Personal information
- Date of birth: 11 July 1923
- Place of birth: Bratislava, Czechoslovakia
- Date of death: 26 March 2011 (aged 87)
- Place of death: Czech Republic
- Position(s): Midfielder

Senior career*
- Years: Team / Apps / (Gls)
- 1939–1945: AFK Sadská
- Aston Villa Mladá Boleslav
- Jiskra Liberec
- Jiskra Jablonec nad Nisou
- Jiskra Mimoň

Managerial career
- 1964–1966: Spartak Hradec Králové
- 1966–1968: Slavia Prague
- 1970–1972: EPA Larnaca
- 1972–1976: FC Zbrojovka Brno
- 1976–1978: Ruch Chorzów
- 1982–1984: Czechoslovakia
- 1984–1986: AEL Limassol

= František Havránek =

Czech footballer and manager

František Havránek (11 July 1923 – 26 March 2011) was a Czech football manager and former player. He had a daughter, Dagmar Havránková (Karakolevová).

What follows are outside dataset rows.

(* ===== verification/Store.v ===== *)
(** * Store

    The control plane's persistence layer (internal/server/storage): the
    database tables of sqlite.go's schema, the [Store] value and its
    leader state, and the monad in which the store's methods are written.

    A statement sent to the database can fail, and a commit can fail after
    it took effect (the connection is lost before the acknowledgement), so
    every run is given a schedule of faults, one entry per statement; the
    empty schedule is the run in which nothing fails. A transaction is run
    on the database alone, and its effect is kept only when it commits. *)
From S2P Require Import Prelude AuditKeyring.

(** ** Errors *)

Inductive error :=
| ErrNotLeader
| ErrNotFound
| ErrAlreadyExists
| ErrParentNotFound (parent : string)
| ErrHasChildren
| ErrHasGroups
| ErrChanged
| ErrUnknownMember (user : string)
| ErrSCIMManaged (idp : string)
| ErrAuditRowUnverified (seq : Z)
| ErrNoUpstreamCAKey
| ErrIO (what msg : string)
| ErrInvalid (what value : string)
| ErrSCIMBadRequest (scimType msg : string)
| ErrSCIMConfig (msg : string)
| ErrMsg (msg : string).

#[global] Instance error_eq_dec : EqDecision error.
Proof. solve_decision. Defined.

(** ** Tables *)

Record domain_row := mkDomainRow {
  dr_parent : string;
  dr_description : string;
  dr_created_at : Z;
}.

Record group_row := mkGroupRow {
  gr_description : string;
  gr_created_at : Z;
}.

Record audit_row := mkAuditRow {
  ar_seq : Z;
  ar_ts : Z;
  ar_kind : string;
  ar_actor : string;
  ar_subject : string;
  ar_decision : string;
  ar_payload : string;
  ar_prev_hash : string;
  ar_hash : string;
  ar_key_id : string;
}.

Record once_row := mkOnceRow {
  or_digest : string;
  or_created_at : Z;
}.

Record forward_row := mkForwardRow {
  fr_last_seq : Z;
  fr_updated_at : Z;
}.

Record policy_row := mkPolicyRow {
  pr_text : string;
  pr_version : Z;
  pr_created_by : string;
  pr_created_at : Z;
  pr_updated_by : string;
  pr_updated_at : Z;
}.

As a player, Havránek played for several lower-division Czechoslovak clubs, but never gained any success with them . He was far more successful as a football coach. After finishing his active career, Havránek started to work as a football manager. He coached Spartak Hradec Králové, Slavia Prague and FC Zbrojovka Brno in Czechoslovakia. Havránek also managed Cypriot EPA Larnaca, AEL Limassol and Polish Ruch Chorzów. In 1970, he won the Cypriot First Division with EPA Larnaca. In 1985, he won the Cypriot Cup with AEL Limassol. Two years later he returned to Czechoslovakia and ended his coaching career.

As a coach of the Czechoslovak Olympic team at the 1980 Summer Olympics, he won the gold medal with his team. From 1978 to 1984 he was a general manager of the Czechoslovakia national football team, coaching the team from 1982 to 1984.